For an involuntary termination without cause or for good reason not in connection with a change in control, Mr. Rietbroek is entitled to accrued obligations, cash severance equal to two years’ base salary and two years’ target annual incentive, a pro-rata annual incentive for the year of termination based on actual performance, pro-rata vesting of performance-based equity, up to 18 months of continued health benefits, and up to $25,000 in outplacement services. If such a termination occurs within two years after a change in control, he would instead receive similar cash severance, a pro-rata annual incentive at target, equity treatment under plan terms, up to two years of continued health benefits, and up to $25,000 in outplacement services.

What other benefits and reimbursements are included in the new CEO’s agreement at Graphic Packaging?

In addition to salary, incentives, and equity, Mr.

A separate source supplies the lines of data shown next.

Lemma balance_projects balance minor :
  validate_money d balance minor = DECK_AI_SNAPSHOT_ACCEPTED -> exists b, project_balance d balance = Some b.
Proof.
  unfold validate_money, project_balance. destruct (is_null d balance); [by eexists|]. cbv zeta.
  destruct (_ || _) eqn:E; [intros H; by apply private_or_malformed_not in H|]. bool_prop.
  match goal with Hs : is_some _ = true |- _ => apply is_some_true in Hs as [a ->] end.
  destruct (decode d _ 4) as [c|] eqn:Ec; [|done]. intros _. cbn [mbind option_bind].
  unfold DECK_AI_SNAPSHOT_CURRENCY_CAPACITY. rewrite Ec. by eexists.
Qed.

Lemma total_projects tokens minor :
  validate_tokens d tokens minor = DECK_AI_SNAPSHOT_ACCEPTED -> exists t, project_total d tokens = Some t.
Proof.
  unfold validate_tokens, project_total. destruct (is_null d tokens); [by eexists|]. intros H. accepted H.
  destruct (mapM _ token_fields) as [l|] eqn:Em; [|discriminate H]. apply mapM_Some in Em.
  destruct (Forall2_lookup_l _ _ _ 4 (literal "total") Em eq_refl) as (t & _ & Ht). by exists t.
Qed.

Lemma error_projects problem minor :
  validate_provider_error d problem minor = DECK_AI_SNAPSHOT_ACCEPTED -> exists e, project_error d problem = Some e.
Proof.
  unfold validate_provider_error, project_error. destruct (is_null d problem); [by eexists|]. cbv zeta.
  destruct (_ || _) eqn:E; [intros H; by apply private_or_malformed_not in H|]. bool_prop. intros _.
  match goal with Hs : one_of _ _ _ = true |- _ => unfold one_of in Hs; apply existsb_exists in Hs as (code & Hin & Hcode) end.
  assert (strlen code < 24)%nat as Hlen.
  { assert (Forall (fun c => strlen c < 24)%nat error_codes) as Hall by (by repeat (constructor; [vm_compute; lia|])).
    rewrite List.Forall_forall in Hall. by apply Hall. }
  destruct (string_equals_fits _ _ 24 Hcode Hlen) as [v Hv]. unfold DECK_AI_SNAPSHOT_ERROR_CODE_CAPACITY. rewrite Hv.
  by eexists.
Qed.

Lemma text_projects index maximum capacity :
  is_null d index || safe_text d index maximum = true ->
  (4 * maximum < capacity \/ length (span d (index_of d index)) < capacity)%nat ->
  exists t, nullable_text d index capacity = Some t.
Proof.
  unfold nullable_text. destruct (is_null d index); [by eexists|]. cbn [orb]. intros Hs Hc.
  destruct (safe_text_fits _ _ _ Hs Hc) as [v ->]. by eexists.
Qed.

Lemma session_projects session generated ids :
  validate_session d session generated ids = DECK_AI_SNAPSHOT_ACCEPTED -> exists s, project_session d session = Some s.
Proof.
  unfold validate_session, project_session. destruct (parse_version _ _) as [r minor]. intros H. accepted H. bool_prop.
  assert (exists v, decode d (field d session (literal "session_id")) DECK_AI_SNAPSHOT_SESSION_ID_CAPACITY = Some v)
    as [id ->].
  { match goal with Hs : safe_opaque_id _ _ = true |- _ => unfold safe_opaque_id in Hs end.
    unfold DECK_AI_SNAPSHOT_SESSION_ID_CAPACITY. destruct (decode d _ 65); [by eexists|done]. }
  assert (exists v, project_session_state d (field d session (literal "state")) = Some v) as [st ->]
    by (apply by_name_one_of; assumption).
  assert (exists v, project_confidence d (field d session (literal "confidence")) = Some v) as [cf ->]
    by (apply by_name_one_of; assumption).
  match goal with Hs : is_null _ _ || safe_text _ _ _ = true |- _ =>
    destruct (text_projects _ _ DECK_AI_SNAPSHOT_DISPLAY_TEXT_CAPACITY Hs) as [dn ->];
    [left; unfold DECK_AI_SNAPSHOT_DISPLAY_TEXT_CAPACITY; lia|] end.
  destruct (nullable_time d (field d session (literal "started_at")) generated); [|discriminate H].
  destruct (nullable_time d (field d session (literal "last_activity_at")) generated) as [la|] eqn:El; [|discriminate H].
  rewrite (nullable_time_limit _ _ _ El).
  destruct (nullable_unsigned d (field d session (literal "duration_seconds")) 0 31536000); [|discriminate H].
  destruct (nullable_unsigned d (field d session (literal "turn_tokens")) 0 kMaximumSafeInteger); [|discriminate H].
  destruct (nullable_unsigned d (field d session (literal "context_used_basis_points")) 0 10000); [|discriminate H].
  by eexists.
Qed.

(** The parts of a provider both projections read. *)
Lemma provider_parts provider generated :
  validate_provider d provider generated = DECK_AI_SNAPSHOT_ACCEPTED ->
  (exists v, decode d (field d provider (literal "provider_id")) DECK_AI_SNAPSHOT_PROVIDER_ID_CAPACITY = Some v)
  /\ (exists v, decode_utf8 d (field d provider (literal "display_name")) DECK_AI_SNAPSHOT_DISPLAY_TEXT_CAPACITY = Some v)
  /\ (exists v, project_provider_status d (field d provider (literal "status")) = Some v)
  /\ (exists v, project_confidence d (field d provider (literal "confidence")) = Some v)
  /\ (exists v, boolean_value d (field d provider (literal "experimental")) = Some v)
  /\ (exists v, nullable_time d (field d provider (literal "updated_at")) U64_MAX = Some v)
  /\ (exists v, project_balance d (field d provider (literal "balance")) = Some v)
  /\ (exists v, project_windows d (field d provider (literal "windows")) = Some v)
  /\ (exists v, project_total d (field d provider (literal "tokens")) = Some v)
  /\ (exists v, project_error d (field d provider (literal "error")) = Some v).
Proof.
  unfold validate_provider. destruct (parse_version _ _) as [r minor]. intros H. accepted H.
  match type of H with (if ?b then _ else _) = _ => destruct b eqn:Eerr end;
    [by apply private_or_malformed_not in H|]. bool_prop. split_and!.
  - eapply safe_identifier_fits; [eassumption|]. unfold DECK_AI_SNAPSHOT_PROVIDER_ID_CAPACITY. lia.
  - eapply safe_text_fits; [eassumption|]. left. unfold DECK_AI_SNAPSHOT_DISPLAY_TEXT_CAPACITY. lia.
  - apply by_name_one_of. assumption.
  - apply by_name_one_of. assumption.
  - apply is_some_true. assumption.
  - match goal with Ht : is_some (nullable_time _ _ generated) = true |- _ => apply is_some_true in Ht as [t Ht] end.
    exists t. by eapply nullable_time_limit.
  - eapply balance_projects. eassumption.
  - match goal with Hw : check_all _ _ = _ |- _ => apply check_all_Forall in Hw;
      eapply (mapM_array (project_window d)); [eassumption|exact Hw|] end.
    intros i Hi. eapply window_projects. exact Hi.
  - eapply total_projects. eassumption.
  - eapply error_projects. eassumption.
Qed.

Lemma page_projects provider generated :
  validate_provider d provider generated = DECK_AI_SNAPSHOT_ACCEPTED ->
  exists p, project_provider_page d provider = Some p.
Proof.
  intros ([? E1] & [? E2] & [? E3] & [? E4] & [? E5] & [? E6] & [? E7] & [? E8] & [? E9] & [? E10])%provider_parts.
  unfold project_provider_page. rewrite E1, E2, E3, E4, E5, E6, E7, E8, E9, E10. by eexists.
Qed.

Lemma codex_projects provider generated candidate :
  validate_provider d provider generated = DECK_AI_SNAPSHOT_ACCEPTED ->
  exists p, codex_provider d provider candidate = Some p.
Proof.
  intros (_ & [? E2] & [? E3] & [? E4] & _ & [? E6] & _ & [? E8] & [? E9] & _)%provider_parts.
  unfold codex_provider. rewrite E2, E3, E4, E6, E8, E9. by eexists.
Qed.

Rietbroek will receive standard executive and health and welfare benefits, five weeks of paid vacation annually, reimbursement of certain travel expenses between his current home and the company’s offices before relocating to Atlanta on or prior to September 21, 2026, and payment of up to $25,000 in legal fees related to negotiating and reviewing his employment agreement.

Will Graphic Packaging’s new CEO receive extra pay for serving on the Board?

No. The company states that Mr. Rietbroek will not be eligible for any additional compensation for his service on the Board while he is serving as CEO.